The issues with the current state of social media
Centralized social media has several major issues. The first is censorship, such as Twitter bans or YouTube strikes, which frustrate content creators and users alike. Often these censorship measures are unwarranted and blatantly biased. The result of a centralized board of executives leads to a specific world view and agenda of the platform. In turn, this creates an environment where anything contrary or indifferent to the platform’s agenda is seen as hostile towards the platform, and therefore penalized.
Social media in its current state is not really built for user experience, but rather to keep people using their platform. Put simply, this makes the platform money, mostly without rewarding the users and creators who spend their time and effort on the platform. While users give up their privacy and personal information, the platform sells it.
Mainstream social media is currently not interoperable. Data, information, and content is rarely transferable to other platforms, neither can you send messages or interact cross-platform, such as between TikTok and YouTube, or Twitter Instagram. Imagine if Gmail and Yahoo users were incapable of emailing each other because they are using different email providers? It would be quite frustrating to create a new email address with a different email provider each time you wanted send an email to someone on a separate network. This is the current state of social media.
The power of decentralization
Freedom of speech is certainly a difficult topic. There is a need for some degree of moderation in extreme circumstances such as violent or intense media being presented without consent, which may deter users from the platform. Decentralization provides a new opportunity to moderate media fairly in a mechanical way while maintaining free speech. This could be a randomized consensus, or certain spaces where sector rules apply and are enforced by smart contracts. This could also apply to legitimate fact checking (a practice that has been abused in recent times) by sourcing oracles for definite information.
Decentralized social media empowers the user. Not only are you in control and hold ownership of your own content, but you’re also incentivized to create content and spend time on the platform by earning tokens or rewards.
Interoperability – being able to interact with friends, family, and other users across any social network without the need to actually use or sign up to the platforms. Interoperability through blockchain technology allows the free movement of data, videos, updates, images, and personal content across each network, also giving you access to all your content in one place.
If decentralized social media replaced the current options, governments and big companies would have an impossible time censoring social media altogether, as the content and activity would be spread throughout a blockchain network.

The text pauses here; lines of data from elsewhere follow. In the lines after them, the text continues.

(* ===== verification/Version.v ===== *)
(** * Versions (src/internal/version/version.go)

    The two version strings of the program and what the linker makes of them. *)

From S2P Require Import Prelude.

(** How a package variable of type string is initialised: by a constant, or at the
    start of the program by an expression that refers to other variables. *)
Inductive Initializer := Constant (s : string) | Expression (value : string).

(** Its value in the running program; [X]: the value of a linker flag [-X name=value],
    which replaces a constant and is overwritten by an expression. *)
Definition initialised (X : option string) (i : Initializer) : string :=
  match i with
  | Constant s => default s X
  | Expression value => value
  end.

Section versions.
Variable X : string -> option string.   (* the linker's flags, by variable *)

(** [version.Version] and, in the server's main package, [main.buildVersion]. *)
Definition Version : string := initialised (X "internal/version.Version") (Constant "dev").
Definition buildVersion : string := initialised (X "main.buildVersion") (Expression Version).

(** The builds set [main.buildVersion] only: whatever the release, the running program
    calls itself "dev". *)
Lemma release_builds_are_dev : X "internal/version.Version"%string = None ->
  Version = "dev"%string /\ buildVersion = "dev"%string.
Proof. intros E. unfold buildVersion, Version. cbn. by rewrite E. Qed.
End versions.
(* ===== verification/Simulator.v ===== *)
(** * The simulation engine (src/internal/simulator/simulator.go)

    The state of the [Simulator] struct and one definition per method of the
    tick path: arrivals, I/O countdown, dispatch, preemption, execution, I/O
    bursts, quantum expiry, the Gantt chart and event log, snapshots and
    metrics. [None] is a run-time panic. The goroutine, its channels and the
    control methods are not in this file. *)

From Stdlib Require Import Sorted.
From S2P Require Import Prelude.
From S2P Require Import Float64.
From S2P Require Import Process.
From S2P Require Import Scheduler.

(** ** Go's [sort.Slice]

    Only its contract is used: the result is a permutation, sorted for the
    order given; it need not be stable. *)
Class GoSort := sort_slice : (loc -> loc -> bool) -> list loc -> list loc.

Class GoSortLaws `{GoSort} : Prop := {
  sort_slice_perm : forall less l, sort_slice less l ≡ₚ l;
  sort_slice_sorted : forall (key : loc -> Z) l,
    StronglySorted (fun a b => key a <= key b)
      (sort_slice (fun a b => key a <? key b) l)
}.

(** ** State *)

Inductive SimulationState :=
| SimStateIdle | SimStateRunning | SimStatePaused | SimStateComplete.

#[export] Instance SimulationState_eq_dec : EqDecision SimulationState.
Proof. solve_decision. Defined.

(** [mem] is the heap the process pointers of the other fields point into;
    [updateCallback] records whether a callback is set. *)
Record Simulator (Sd : Type) := mkSimulator {
  scheduler : Sd;
  mem : heap;
  processes : list loc;
  readyQueue : list loc;
  ioQueue : list loc;
  currentProcess : option loc;
  currentTime : Z;
  ganttChart : list GanttEntry;
  events : list ProcessEvent;
  contextSwitches : Z;
  state : SimulationState;
  speed : Z;
  updateCallback : bool;
  lastGanttUpdate : Z;
  totalIdleTime : Z;
  timeQuantumUsed : Z
}.

Arguments mkSimulator {Sd}.
Arguments scheduler {Sd} _.
Arguments mem {Sd} _.
Arguments processes {Sd} _.
Arguments readyQueue {Sd} _.
Arguments ioQueue {Sd} _.
Arguments currentProcess {Sd} _.
Arguments currentTime {Sd} _.
Arguments ganttChart {Sd} _.
Arguments events {Sd} _.
Arguments contextSwitches {Sd} _.
Arguments state {Sd} _.
Arguments speed {Sd} _.
Arguments updateCallback {Sd} _.
Arguments lastGanttUpdate {Sd} _.
Arguments totalIdleTime {Sd} _.
Arguments timeQuantumUsed {Sd} _.

Section engine.
Context {Sd : Type} `{Scheduler Sd}.
Implicit Types (s : Simulator Sd) (p : loc).
Lemma checkIO_loop_keeps now c cpu fuel : forall s,
  sim_wf now s -> currentProcess s = Some c ->
  exists s', checkIO_loop fuel c cpu s = Some s' /\ keeps now s s' /\ io_outcome c s s'.
Proof.
  induction fuel as [|fuel IH]; intros s Hwf Hc; simpl.
  { eexists. split; [done|]. split; [by apply keeps_refl|]. split; auto. }
  pose proof (proj1 (wf_cur _ _ _ _ _ _ (proj1 Hwf) c) Hc) as [Hp Hs].
  pose proof (wf_lt (proj1 Hwf) c Hp) as Hlt.
  pose proof (wf_procs _ _ _ _ _ _ (proj1 Hwf) c Hp) as Hq.
  set (q := deref (mem s) c) in *. pose proof (pw_index _ _ Hq) as Hidx.
  destruct (Z.ltb_spec (CurrentIOIndex q) (Z.of_nat (length (IOBursts q)))) as [Hlen|Hlen];
    [|eexists; split; [done|]; split; [by apply keeps_refl|split; auto]].
  ztest. destruct (lookup_lt_is_Some_2 (IOBursts q) (Z.to_nat (CurrentIOIndex q))) as [b Hb]; [lia|].
  rewrite Hb. simpl. destruct (Completed b) eqn:Hcp.
  - destruct (proc_wf_skip Hq Hs Hb) as [Hq' Hio]. specialize (Hio Hcp).
    set (s1 := upd _ _ _).
    assert (K : keeps now s s1).
    { split.
      - destruct Hwf as [Hwf Hok]. split; [|done]. apply (wf_stay Hwf); [done|done|done].
      - apply frame_upd; fold q; [done|done|simpl in *; lia|done]. }
    destruct (IH s1 (proj1 K) Hc) as (s' & -> & K' & [Hr Ho]).
    exists s'. split; [done|]. split; [by eapply keeps_trans|]. by split.
  - destruct (Z.ltb_spec 0 (Duration b)); rewrite ?andb_true_r, ?andb_false_r.
    + destruct (_ <=? _).
      * destruct (startIO_keeps now s c b) as [K Ho]; try done. eauto.
      * eexists. split; [done|]. split; [by apply keeps_refl|]. split; auto.
    + eexists. split; [done|]. split; [by apply keeps_refl|]. split; auto.
Qed.

Lemma checkIOBurst_keeps now s c :
  sim_wf now s -> currentProcess s = Some c ->
  exists s', checkIOBurst s = Some s' /\ keeps now s s' /\ io_outcome c s s'.
Proof.
  intros Hwf Hc. unfold checkIOBurst. rewrite Hc, (running_not_complete _ _ _ Hwf Hc).
  by apply checkIO_loop_keeps.
Qed.

Lemma checkIOBurst_wf now s s' : sim_wf now s -> checkIOBurst s = Some s' -> keeps now s s'.
Proof.
  intros Hwf He. destruct (currentProcess s) as [c|] eqn:Hc.
  - destruct (checkIOBurst_keeps now s c Hwf Hc) as (s1 & E & K & _). congruence.
  - unfold checkIOBurst in He. rewrite Hc in He. simplify_eq. by apply keeps_refl.
Qed.

(** ** Quantum expiry *)

Lemma expired_keeps now s c :
  sim_wf now s -> currentProcess s = Some c -> keeps now s (expired c s).
Proof.
  intros [Hwf Hok] Hc. pose proof (proj1 (wf_cur _ _ _ _ _ _ Hwf c) Hc) as [Hp Hs].
  assert (F : frame s (upd c (set_State StateReady) s))
    by (by apply frame_upd; destruct (deref _ c)).
  split; [|frame_of F]. split; [|by apply ok_OnQuantumExpired].
  apply (wf_yield Hwf); try done.
  apply proc_wf_yield; [by apply (wf_procs _ _ _ _ _ _ Hwf)|done].
Qed.

Lemma expireQuantum_keeps now s c :
  sim_wf now s -> currentProcess s = Some c -> keeps now s (expireQuantum c s).
Proof.
  intros Hwf Hc. pose proof (expired_keeps _ _ _ Hwf Hc) as K.
  destruct (scheduleNextProcess_keeps now (expired c s) (proj1 K) eq_refl) as [K2 _].
  by eapply keeps_trans.
Qed.

Lemma checkQuantum_keeps now s :
  sim_wf now s -> exists s', checkQuantum s = Some s' /\ keeps now s s'.
Proof.
  intros Hwf. unfold checkQuantum. destruct (currentProcess s) as [c|] eqn:Hc.
  - destruct (QuantumFor_total (scheduler s) (Some c) (proj2 Hwf)) as [q ->]. simpl.
    destruct (_ && _); eexists; (split; [done|]).
    + by apply expireQuantum_keeps.
    + by apply keeps_refl.
  - eexists. split; [done|]. by apply keeps_refl.
Qed.

(** ** The clock *)

Lemma countWaiting_keeps now s l :
  l ∈ processes s -> sim_wf now s -> keeps now s (countWaiting s l).
Proof.
  intros Hl [Hwf Hok]. unfold countWaiting.
  destruct (_ && _) eqn:Hg; [|by apply keeps_refl].
  apply andb_true_iff in Hg as [Hs%bool_decide_eq_true _].
  split; [split; [|done]|].
  - apply (wf_stay Hwf); [done| |done].
    apply proc_wf_waited; [by apply (wf_procs _ _ _ _ _ _ Hwf)|done].
  - by apply frame_upd.
Qed.

Lemma advanceClock_spec s :
  sim_wf (currentTime s + 1) s -> 0 <= currentTime s < max_int ->
  let s1 := set_currentTime (currentTime s + 1) s in
  keeps (currentTime s + 1) s1 (advanceClock s).
Proof.
  intros Hwf Ht s1. unfold advanceClock.
  replace (currentTime s +ᵢ 1) with (currentTime s + 1) by (unwrap; lia).
  apply (fold_keeps countWaiting _ (fun l s' => l ∈ processes s')); try done.
  - intros. by apply countWaiting_keeps.
  - intros l s2 s3 F Hl. by rewrite (fr_procs _ _ F).
  - intros l Hl. by apply (wf_ready _ _ _ _ _ _ (proj1 Hwf)) in Hl as [Hl _].
Qed.
End steps.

The challenges decentralized social media faces
Attracting users is the primary issue. It’s hard to explain to a mass audience how decentralized social media is any different from current social media options. Therefore, it has to be engaging and seen clearly as a new competitive platform that offers something different that users won’t experience elsewhere.
Building a social media platform is also extremely difficult, and takes time to develop and adapt to even become a competitive platform.
Current leading decentralized social networks
There has been a steady increase in decentralized social media over the past year, but as of right now, these two have led the pack in both users and innovation.
Theta – An open source video-sharing network that gives full control over monetization and content to the creator. Theta is additionally a creator hub for social media engineers, and has birthed several successful platforms such as the popular Esports streaming service “SLIVER.tv”.
Minds – Reminiscent of Facebook but with a simplistic and tidy layout, Minds pays users for their time and contribution to the network. This network is built around user experience, and has community backing available similar to Patreon. While social status, updates, feeds, and creation are the primary features that appeal to a general audience, the network offers a new way of moderating these. Minds encourages civil discourse around flagged content and rewards it, often deradicalizing extremist views and creating a healthy and educated social media environment. When content or interactions are excessively flagged, a randomly selected jury of 12 users is summoned to vote upon removing or keeping the content on the network, rewarding the jury for participating in the process. The content is then either irreversibly taken down or is given approval.